Every line of the listing that follows must be written out unchanged.

= = = = =

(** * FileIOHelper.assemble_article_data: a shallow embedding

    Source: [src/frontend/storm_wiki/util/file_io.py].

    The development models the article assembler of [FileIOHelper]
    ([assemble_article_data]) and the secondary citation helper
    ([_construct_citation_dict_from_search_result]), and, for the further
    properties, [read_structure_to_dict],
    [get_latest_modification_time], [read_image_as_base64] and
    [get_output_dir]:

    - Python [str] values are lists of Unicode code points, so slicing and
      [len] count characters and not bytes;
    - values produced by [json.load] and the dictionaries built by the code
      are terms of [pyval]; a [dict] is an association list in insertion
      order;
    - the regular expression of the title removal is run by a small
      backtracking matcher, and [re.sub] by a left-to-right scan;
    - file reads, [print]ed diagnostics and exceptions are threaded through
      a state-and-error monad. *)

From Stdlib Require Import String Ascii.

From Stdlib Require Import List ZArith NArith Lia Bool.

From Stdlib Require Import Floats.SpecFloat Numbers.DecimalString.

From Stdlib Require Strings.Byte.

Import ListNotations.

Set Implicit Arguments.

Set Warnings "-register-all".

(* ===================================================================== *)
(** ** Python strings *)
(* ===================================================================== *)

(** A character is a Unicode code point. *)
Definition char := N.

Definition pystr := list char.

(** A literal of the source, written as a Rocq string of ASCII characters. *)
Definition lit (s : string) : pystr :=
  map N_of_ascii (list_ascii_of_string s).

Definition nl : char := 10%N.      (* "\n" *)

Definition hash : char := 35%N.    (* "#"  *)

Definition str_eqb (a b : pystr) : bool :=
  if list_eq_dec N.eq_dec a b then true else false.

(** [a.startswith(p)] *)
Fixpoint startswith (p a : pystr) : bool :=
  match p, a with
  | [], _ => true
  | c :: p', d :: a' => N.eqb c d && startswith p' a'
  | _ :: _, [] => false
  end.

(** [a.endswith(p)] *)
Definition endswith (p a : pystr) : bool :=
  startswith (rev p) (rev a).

= = = = =

Response to the task
(** * FileIOHelper.assemble_article_data: a shallow embedding

    Source: [src/frontend/storm_wiki/util/file_io.py].

    The development models the article assembler of [FileIOHelper]
    ([assemble_article_data]) and the secondary citation helper
    ([_construct_citation_dict_from_search_result]), and, for the further
    properties, [read_structure_to_dict],
    [get_latest_modification_time], [read_image_as_base64] and
    [get_output_dir]:

    - Python [str] values are lists of Unicode code points, so slicing and
      [len] count characters and not bytes;
    - values produced by [json.load] and the dictionaries built by the code
      are terms of [pyval]; a [dict] is an association list in insertion
      order;
    - the regular expression of the title removal is run by a small
      backtracking matcher, and [re.sub] by a left-to-right scan;
    - file reads, [print]ed diagnostics and exceptions are threaded through
      a state-and-error monad. *)

From Stdlib Require Import String Ascii.

From Stdlib Require Import List ZArith NArith Lia Bool.

From Stdlib Require Import Floats.SpecFloat Numbers.DecimalString.

From Stdlib Require Strings.Byte.

Import ListNotations.

Set Implicit Arguments.

Set Warnings "-register-all".

(* ===================================================================== *)
(** ** Python strings *)
(* ===================================================================== *)

(** A character is a Unicode code point. *)
Definition char := N.

Definition pystr := list char.

(** A literal of the source, written as a Rocq string of ASCII characters. *)
Definition lit (s : string) : pystr :=
  map N_of_ascii (list_ascii_of_string s).

Definition nl : char := 10%N.      (* "\n" *)

Definition hash : char := 35%N.    (* "#"  *)

Definition str_eqb (a b : pystr) : bool :=
  if list_eq_dec N.eq_dec a b then true else false.

(** [a.startswith(p)] *)
Fixpoint startswith (p a : pystr) : bool :=
  match p, a with
  | [], _ => true
  | c :: p', d :: a' => N.eqb c d && startswith p' a'
  | _ :: _, [] => false
  end.

(** [a.endswith(p)] *)
Definition endswith (p a : pystr) : bool :=
  startswith (rev p) (rev a).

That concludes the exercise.